The federal lawsuit lists 18 train accidents in 2003 alone including head-on collisions and derailments that could be traced back to "consistent disregard of federal safety requirements."

The Energy Department announced in April that it would use rail lines to ship waste to the proposed repository at Yucca Mountain. It plans to build a new track in Nevada, but would use existing tracks, such as BNSF's, across the country to move waste from the 77 sites storing it.

The department and the nuclear industry insist the shipments are safe and point to numerous shipments by commercial power plants, the Navy and the department itself that have been done without incident for years.

The state and other critics of the site point to the problems with moving waste to Nevada from plants mainly concentrated in East Coast states. Threats of accidents, acts of terrorism and sabotage and basic human error could have dangerous effects with cleanup costs in the billions of dollars.

But this is the first time attention has been called to possible problems with railroad management itself as another reason waste should not be sent to the state.

Plaintiffs, which include Local 418 of the United Transportation Union, members of the Brotherhood of Maintenance of Way Employes, 18 named individuals, including a train conductor who was allegedly fired in 2001 for trying to adhere to federal standards testing air brakes and several others, filed suit May 12 in the federal District Court for the Northern District of Iowa, in the Western Division.

Burlington Northern and Santa Fe Railway Company, which is headquartered in Fort Worth, Texas, does not comment on pending litigation, spokesman Patrick Hiatte said Thursday.

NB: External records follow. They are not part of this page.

Lemma update_unit_of_measurement_ok (self : ForeCastSensor) (st : State)
    (s1 : ForeCastSensor * State) :
  update_unit_of_measurement (self, st) = Ok tt s1 ->
  exists row i u,
    SENSOR_TYPES !! type self = Some row
    /\ unit_index_of (unit_system (cache st)) = inr i
    /\ row !! i = Some u
    /\ s1 = (set_unit_of_measurement u self, st).
Proof.
  unfold update_unit_of_measurement.
  unfold mbind, M_bind, bind, get, lift, on_self, modify, dict_get, list_get.
  cbn [fst snd].
  destruct (unit_index_of (unit_system (cache st))) as [e|i]; [discriminate|].
  destruct (SENSOR_TYPES !! type self) as [row|]; [|discriminate].
  destruct (row !! i) as [u|] eqn:Hu; [|discriminate].
  intros [= <-]. by exists row, i, u.
Qed.

Lemma view_call_keeps_unit_system (m : method) (st : State) :
  m <> m_update ->
  unit_system (cache (final_state (call env m st))) = unit_system (cache st).
Proof.
  intros Hm. rewrite (call_view_run _ _ _ Hm). cbn zeta.
  destruct (limited _ _ _); [reflexivity|].
  destruct (data (cache st)); [|reflexivity]. by destruct m.
Qed.
Lemma now_eq w st : now w st = (Ok (w_now w (length (trace st))), add_events st [ENow]).
Proof. reflexivity. Qed.

Lemma find_first_http_url_truthy x u :
  find_first_http_url x = Some u -> truthy_url (Some u) = true.
Proof.
  intros H. apply find_first_http_url_sound, candidate_in_prefix in H.
  simpl. destruct u; [discriminate | reflexivity].
Qed.

(** ** The poll loop *)

Section PollLoop.
Variable cfg : config.
Variable w : world.
Variable task_id : json.

Lemma poll_once_None st :
  poll_once cfg w task_id None st =
  (Ok (attempt_url cfg w task_id (length (trace st)) 0,
       match attempt_url cfg w task_id (length (trace st)) 0 with
       | Some _ => true
       | None => false
       end),
   add_events st [poll_event cfg task_id]).
Proof.
  unfold poll_once, rh_post_json, attempt_url, poll_reply, reply_url.
  unfold try_catch, bind. cbn beta. rewrite emit_eq, Nat.add_0_r.
  destruct (decode_reply _) as [out|e]; simpl; [|reflexivity].
  destruct (get_data out) as [data|e]; simpl; [|reflexivity].
  destruct (find_first_http_url data) as [u|] eqn:E; [|reflexivity].
  apply find_first_http_url_truthy in E. simpl in E. simpl. now rewrite E.
Qed.

Lemma attempt_url_shift t0 i :
  attempt_url cfg w task_id (t0 + 2) i = attempt_url cfg w task_id t0 (S i).
Proof.
  unfold attempt_url, poll_reply.
  replace (t0 + 2 + 2 * i) with (t0 + 2 * S i) by lia. reflexivity.
Qed.

Lemma length_trace_round st :
  length (trace (add_events st [poll_event cfg task_id; ESleep 2])) =
  length (trace st) + 2.
Proof. unfold add_events. simpl. rewrite length_app. reflexivity. Qed.

(** No attempt sees a URL: the loop runs all its rounds. *)
Lemma poll_loop_exhausted n : forall st,
  (forall i, i < n -> attempt_url cfg w task_id (length (trace st)) i = None) ->
  poll_loop cfg w n task_id None st =
  (Ok None, add_events st (rounds cfg task_id n)).
Proof.
  induction n as [|n IH]; intros st H.
  - simpl. unfold ret. now rewrite add_events_nil.
  - simpl. unfold bind at 1. rewrite poll_once_None.
    rewrite (H 0) by lia. simpl.
    rewrite (bind_Ok _ _ _ _ _ (sleep_eq _ _)), add_events_app. simpl app.
    rewrite IH.
    + rewrite add_events_app. reflexivity.
    + intros i Hi. rewrite length_trace_round, attempt_url_shift.
      apply H. lia.
Qed.

(** Attempt [k] is the first to see a URL: the loop breaks there. *)
Lemma poll_loop_found n : forall k st u,
  k < n ->
  (forall i, i < k -> attempt_url cfg w task_id (length (trace st)) i = None) ->
  attempt_url cfg w task_id (length (trace st)) k = Some u ->
  poll_loop cfg w n task_id None st =
  (Ok (Some u),
   add_events st (rounds cfg task_id k ++ [poll_event cfg task_id])).
Proof.
  induction n as [|n IH]; intros k st u Hk Hnone Hsome; [lia|].
  simpl. unfold bind at 1. rewrite poll_once_None.
  destruct k as [|k].
  - rewrite Hsome. reflexivity.
  - rewrite (Hnone 0) by lia. simpl.
    rewrite (bind_Ok _ _ _ _ _ (sleep_eq _ _)), add_events_app. simpl app.
    rewrite (IH k _ u).
    + rewrite add_events_app. reflexivity.
    + lia.
    + intros i Hi. rewrite length_trace_round, attempt_url_shift.
      apply Hnone. lia.
    + rewrite length_trace_round, attempt_url_shift. exact Hsome.
Qed.

(** One of the two happens. *)
Lemma first_attempt n (f : nat -> option string) :
  (forall i, i < n -> f i = None)
  \/ (exists k u, k < n /\ (forall i, i < k -> f i = None) /\ f k = Some u).
Proof.
  induction n as [|n [IH|(k & u & Hk & Hn & Hs)]].
  - left. intros i Hi. lia.
  - destruct (f n) as [u|] eqn:E.
    + right. exists n, u. auto.
    + left. intros i Hi. destruct (Nat.eq_dec i n) as [->|]; [exact E|].
      apply IH. lia.
  - right. exists k, u. split; [lia | auto].
Qed.
End PollLoop.

(** ** Store operations *)

Lemma set_fs_same st : set_fs st (fs st) = st.
Proof. now destruct st. Qed.

Lemma set_fs_set_fs st f g : set_fs (set_fs st f) g = set_fs st g.
Proof. reflexivity. Qed.

Lemma add_events_set_fs st f evs :
  add_events (set_fs st f) evs = set_fs (add_events st evs) f.
Proof. reflexivity. Qed.

Lemma fs_set_fs st f : fs (set_fs st f) = f.
Proof. reflexivity. Qed.

Lemma fs_add_events st evs : fs (add_events st evs) = fs st.
Proof. reflexivity. Qed.

Lemma trace_set_fs st f : trace (set_fs st f) = trace st.
Proof. reflexivity. Qed.

Lemma trace_add_events st evs : trace (add_events st evs) = trace st ++ evs.
Proof. reflexivity. Qed.

Lemma opened_lookup a files : opened a files !! a = Some (entry_of a files).
Proof.
  unfold opened, entry_of. destruct (files !! a) eqn:E; simpl.
  - exact E.
  - apply lookup_insert_eq.
Qed.

Lemma insert_opened a e files : <[a := e]> (opened a files) = <[a := e]> files.
Proof.
  unfold opened. destruct (files !! a); [reflexivity|]. apply insert_insert_eq.
Qed.

Lemma get_play_dir_eq a st :
  get_play_dir a st = (Ok tt, set_fs st (opened a (fs st))).
Proof.
  unfold get_play_dir, opened, bind, get_fs. cbn beta iota.
  destruct (fs st !! a); [|reflexivity].
  unfold ret. now rewrite set_fs_same.
Qed.

Lemma update_entry_eq a f st e :
  fs st !! a = Some e ->
  update_entry a f st = (Ok tt, set_fs st (<[a := f e]> (fs st))).
Proof.
  intros H. unfold update_entry, bind, get_fs. cbn beta iota. now rewrite H.
Qed.

Lemma read_meta_eq a st :
  read_meta a st = (Ok (record_of (entry_of a (fs st))), st).
Proof.
  unfold read_meta, bind, get_fs, ret, record_of, entry_of. cbn beta iota.
  destruct (fs st !! a) as [e|]; simpl; [|reflexivity].
  now destruct (meta_json e).
Qed.

Lemma output_exists_eq a st :
  output_exists a st =
  (Ok match output_png (entry_of a (fs st)) with Some _ => true | None => false end,
   st).
Proof.
  unfold output_exists, bind, get_fs, ret, entry_of. cbn beta iota.
  now destruct (fs st !! a).
Qed.

(** ** The mirror never stops the caller *)

Ltac quiet_tac :=
  repeat first [ assumption | apply Forall_app; split | constructor ].

Section Mirror.
Variable cfg : config.
Variable w : world.

Lemma get_drive_runs st :
  exists r evs,
    get_drive cfg w st = (r, add_events st evs)
    /\ Forall (fun e => quiet e = true) evs.
Proof.
  unfold get_drive.
  rewrite (bind_Ok _ _ _ _ _ (emit_eq _ _)).
  destruct (w_token_exists w (length (trace st))); simpl.
  - rewrite (bind_Ok _ _ _ _ _ (emit_eq _ _)), add_events_app.
    destruct (w_drive_build w _) as [[]|e]; simpl;
      eexists _, _; (split; [reflexivity|]); repeat constructor.
  - eexists _, _. split; [reflexivity|]. repeat constructor.
Qed.

Lemma drive_upload_bytes_runs name data mime parent st :
  drive_upload_bytes w name data mime parent st =
  (w_drive_upload w (length (trace st)) name data mime parent,
   add_events st [EDriveUpload name data mime parent]).
Proof.
  unfold drive_upload_bytes. rewrite (bind_Ok _ _ _ _ _ (emit_eq _ _)).
  now destruct (w_drive_upload w _ name data mime parent).
Qed.

Lemma mirror_output_runs img meta folder st :
  exists meta1 evs,
    mirror_output cfg w img meta folder st = (Ok meta1, add_events st evs)
    /\ (meta1 = meta
        \/ exists s, meta1 = dict_set meta "driveOutputUploadedAt" (JStr s))
    /\ (uploads_fail w -> meta1 = meta)
    /\ Forall (fun e => quiet e = true) evs.
Proof.
  unfold mirror_output.
  destruct (GDRIVE_ENABLED cfg && truthy folder).
  2:{ exists meta, []. rewrite add_events_nil. repeat split; auto. }
  destruct (get_drive_runs st) as (r & evs & Hd & Hq).
  unfold try_catch. destruct r as [[]|e].
  - rewrite (bind_Ok _ _ _ _ _ Hd). unfold bind at 1.
    rewrite drive_upload_bytes_runs, add_events_app.
    destruct (w_drive_upload w _ _ _ _ _) as [[]|e] eqn:Eu.
    + rewrite (bind_Ok _ _ _ _ _ (now_eq _ _)), add_events_app.
      eexists _, _. split; [reflexivity|]. split; [right; eauto|]. split.
      * intros Hf. destruct (Hf (length (trace (add_events st evs)))
          "output.png" (Raw img) "image/png" folder) as [e He].
        rewrite He in Eu. discriminate.
      * quiet_tac.
    + eexists _, _. split; [reflexivity|]. split; [now left|]. split; [auto|].
      quiet_tac.
  - rewrite (bind_Raise _ _ _ _ _ Hd).
    eexists _, _. split; [reflexivity|]. auto.
Qed.

Lemma mirror_meta_runs meta folder st :
  exists evs,
    mirror_meta cfg w meta folder st = (Ok tt, add_events st evs)
    /\ Forall (fun e => quiet e = true) evs.
Proof.
  unfold mirror_meta.
  destruct (GDRIVE_ENABLED cfg && truthy folder).
  2:{ exists []. rewrite add_events_nil. auto. }
  destruct (get_drive_runs st) as (r & evs & Hd & Hq).
  unfold try_catch. destruct r as [[]|e].
  - rewrite (bind_Ok _ _ _ _ _ Hd). unfold drive_upload_text.
    rewrite drive_upload_bytes_runs, add_events_app.
    destruct (w_drive_upload w _ _ _ _ _) as [[]|e];
      eexists; (split; [reflexivity|]); quiet_tac.
  - rewrite (bind_Raise _ _ _ _ _ Hd). eauto.
Qed.
End Mirror.

(** ** finalize_job refines the big-step description *)

Section Finalize.
Variable cfg : config.
Variable w : world.

Lemma download_eq u st :
  download w u st = (w_get w (length (trace st)) u, add_events st [EGet u]).
Proof.
  unfold download. rewrite (bind_Ok _ _ _ _ _ (emit_eq _ _)).
  now destruct (w_get w _ u).
Qed.

Lemma finalize_commit_fails a meta u st e :
  w_get w (length (trace st)) u = Raise e ->
  finalize_commit cfg w a meta u st = (Raise e, add_events st [EGet u]).
Proof.
  intros H. unfold finalize_commit. apply bind_Raise.
  now rewrite download_eq, H.
Qed.
(** The tier of a row: its bin among the tercile edges of the RFM_Score
    column of the same table. *)
Lemma value_segment_bin (now : Z) (data : list Txn) (out : list Scored) (r : Scored) :
  pipeline now data = Ok out -> In r out ->
  let edges := RFM_Score_edges (map RFM_Score out) in
  Value_Segment r = take_label segment_labels edges (Some (inject_Z (RFM_Score r)))
  /\ exists i, bin_id edges (inject_Z (RFM_Score r)) = Some (S i)
               /\ (i < 3)%nat
               /\ Value_Segment r = nth_error segment_labels i.
Proof.
  intros H Hr edges.
  pose proof (pipeline_RFM_Score_column now data out H) as Hcol.
  destruct (pipeline_rows now data out H) as [_ Hrows].
  destruct (Hrows r Hr) as (Hd & Hrow & _).
  set (table := derive_measures now data) in *.
  assert (Hv : Value_Segment r
               = take_label segment_labels edges (Some (inject_Z (RFM_Score r)))).
  { pose proof (f_equal Value_Segment Hrow) as E1.
    pose proof (f_equal RFM_Score Hrow) as E2.
    cbn [Value_Segment RFM_Score score_row] in E1, E2.
    unfold edges. rewrite Hcol, E2. exact E1. }
  split; [exact Hv |].
  assert (Htot : take_label segment_labels edges (Some (inject_Z (RFM_Score r)))
                 <> None).
  { unfold edges, RFM_Score_edges. apply take_label_total; [lia | reflexivity |].
    unfold RFM_Score_col. cbn [values].
    exact (in_map (fun s => Some (inject_Z s)) _ _ (in_map RFM_Score out r Hr)). }
  destruct (take_label segment_labels edges (Some (inject_Z (RFM_Score r))))
    as [z|] eqn:E; [| congruence].
  destruct (take_label_bin _ _ _ _ E) as (i & Hi & Hipos & Hz).
  destruct i as [|i]; [lia |]. simpl in Hz. rewrite Nat.sub_0_r in Hz.
  exists i. split; [exact Hi |]. split.
  - change 3%nat with (length segment_labels). apply nth_error_Some. congruence.
  - rewrite Hz. exact Hv.
Qed.
Lemma pages_throw remote bucketName effPrefix mimeTypes fuel :
  forall k pageToken allFiles requests message,
    Listing.pages fuel remote bucketName effPrefix mimeTypes k pageToken allFiles
      = (requests, Some (Throw message)) ->
    exists detail,
      message = lit "Exception listing GCS files: " ++ detail
      /\ requests <> []
      /\ is_page (remote (k + length requests - 1) bucketName effPrefix
                    (last requests [])) = false.
Proof.
  induction fuel as [| fuel IH]; intros k tok all reqs msg; cbn [Listing.pages];
    [discriminate |].
  destruct (remote k bucketName effPrefix tok) as [m | code ge | items next] eqn:R.
  - intros [= <- <-]. eexists. split; [reflexivity |]. split; [discriminate |].
    cbn [length last]. replace (k + 1 - 1) with k by lia. now rewrite R.
  - intros [= <- <-]. eexists. split; [reflexivity |]. split; [discriminate |].
    cbn [length last]. replace (k + 1 - 1) with k by lia. now rewrite R.
  - destruct (truthy next); [| discriminate].
    destruct (Listing.pages fuel remote bucketName effPrefix mimeTypes (S k) next _)
      as [reqs' res'] eqn:E.
    intros [= <- ->]. destruct (IH _ _ _ _ _ E) as (detail & -> & Hne & Hl).
    exists detail. split; [reflexivity |]. split; [discriminate |].
    destruct reqs' as [| r rs]; [congruence |].
    cbn [length] in *. change (last (tok :: r :: rs) []) with (last (r :: rs) []).
    replace (k + S (S (length rs)) - 1) with (S k + S (length rs) - 1) by lia.
    exact Hl.
Qed.

(** X23.  [listGCSFiles] fails in three ways only.  Without the token of
    the service account it makes no request and its error starts with
    "Auth failed in listGCSFiles: ", also when the bucket is not named;
    without a bucket name it makes no request either; otherwise the error
    starts with "Exception listing GCS files: " and the last request
    made was not answered by a page: the items of the pages read before
    are not returned. *)
Theorem X23_listing_fails_in_three_ways :
  forall fuel auth remote bucketName prefix mimeTypes requests message,
    Listing.listGCSFiles fuel auth remote bucketName prefix mimeTypes
      = (requests, Some (Throw message)) ->
    (exists authError,
        auth = Throw authError
        /\ message = lit "Auth failed in listGCSFiles: " ++ authError
        /\ requests = [])
    \/ (exists accessToken,
          auth = Return accessToken /\ bucketName = []
          /\ message = lit "Bucket name required." /\ requests = [])
    \/ (exists accessToken detail,
          auth = Return accessToken /\ truthy bucketName = true
          /\ message = lit "Exception listing GCS files: " ++ detail
          /\ requests <> []
          /\ is_page (remote (length requests - 1) bucketName
                        (Listing.effectivePrefix prefix) (last requests [])) = false).
Proof.
  intros fuel auth remote b prefix m reqs msg. unfold Listing.listGCSFiles.
  destruct auth as [tok | err].
  - destruct b as [| c b']; cbn [truthy negb].
    + intros [= <- <-]. right. left. now exists tok.
    + intros H. right. right. apply pages_throw in H.
      destruct H as (detail & -> & Hne & Hl). exists tok, detail.
      repeat split; assumption.
  - intros [= <- <-]. left. now exists err.
Qed.

(** X20 on a listing of two pages. *)
Lemma X20_listing_is_the_filtered_pages_in_order_witness :
  (exists accessToken, Return (lit "access-token") = Return accessToken)
  /\ truthy (lit "bucket") = true
  /\ length [[]; lit "page-2"] <= 5
  /\ hd_error [[]; lit "page-2"] = Some []
  /\ chained ListingCases.twoPages (lit "bucket")
       (Listing.effectivePrefix (lit "transcripts")) 0 [[]; lit "page-2"]
  /\ [ListingCases.firstTranscript; ListingCases.secondTranscript]
     = filter (Listing.keeps (Listing.effectivePrefix (lit "transcripts"))
                 [lit "text/plain"])
         (listed ListingCases.twoPages (lit "bucket")
            (Listing.effectivePrefix (lit "transcripts")) 0 [[]; lit "page-2"]).
Proof.
  apply (proj1 (X20_listing_is_the_filtered_pages_in_order 5
                  (Return (lit "access-token")) ListingCases.twoPages (lit "bucket")
                  (lit "transcripts") [lit "text/plain"] [[]; lit "page-2"]
                  [ListingCases.firstTranscript; ListingCases.secondTranscript])).
  vm_compute. reflexivity.
Defined.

Lead attorney for the plaintiffs, Harry Zanville, said the employees, some of whom are shareholders in the company, say it owes them the truth about its safety records as well as the true risks association with shipping hazardous waste, including spent nuclear fuel.

The lawsuit notes: "Railroad employees in this terminal (Sioux City) face an impossible choice between being dismissed/disciplined if they do perform and comply with required tests, inspections and standards or being disqualified and fined by the government if they do not perform such inspections and tests."

The suit says employees have been "repeatedly ordered or otherwise coerced," to skip inspections for defective cars, run trains without required monitoring or communication devices and other violations in order to "be more profitable when train departures and overall operations can be expedited."

"Many trains are leaving with both known and unknown defects in equipment," plaintiffs claim.

The Federal Railway Administration inspections have found numerous defects, including 11 times when trains loaded with hazardous materials were put in the wrong place, a direct rules violation, according to the lawsuit.

"It is critical in nuclear shipments in where you put it on a train," Zanville said.

Zanville said if the company was doing this with "carrots," "timber" or something else, safety would still be important but the consequences of a train crashing with carrots are nowhere near as problematic as one crashing with spent nuclear fuel.

Plaintiffs also bring up problems with the FRA taking action on any of the accidents or other safety violations that do get reported.

Bob Halstead, the state's transportation consultant on Yucca Mountain issues, said he could not tell the real motivation behind the case, whether is was valid safety concerns or unions worried about general employee cutbacks and dealing with management.

"But they have raised some really good points," Halstead said. "It makes people aware of rail safety as an issue. The rail road option may not be a safe as the official statistics imply."

Halstead said he is glad this came out now rather than after a railroad to the site is completed, if it is.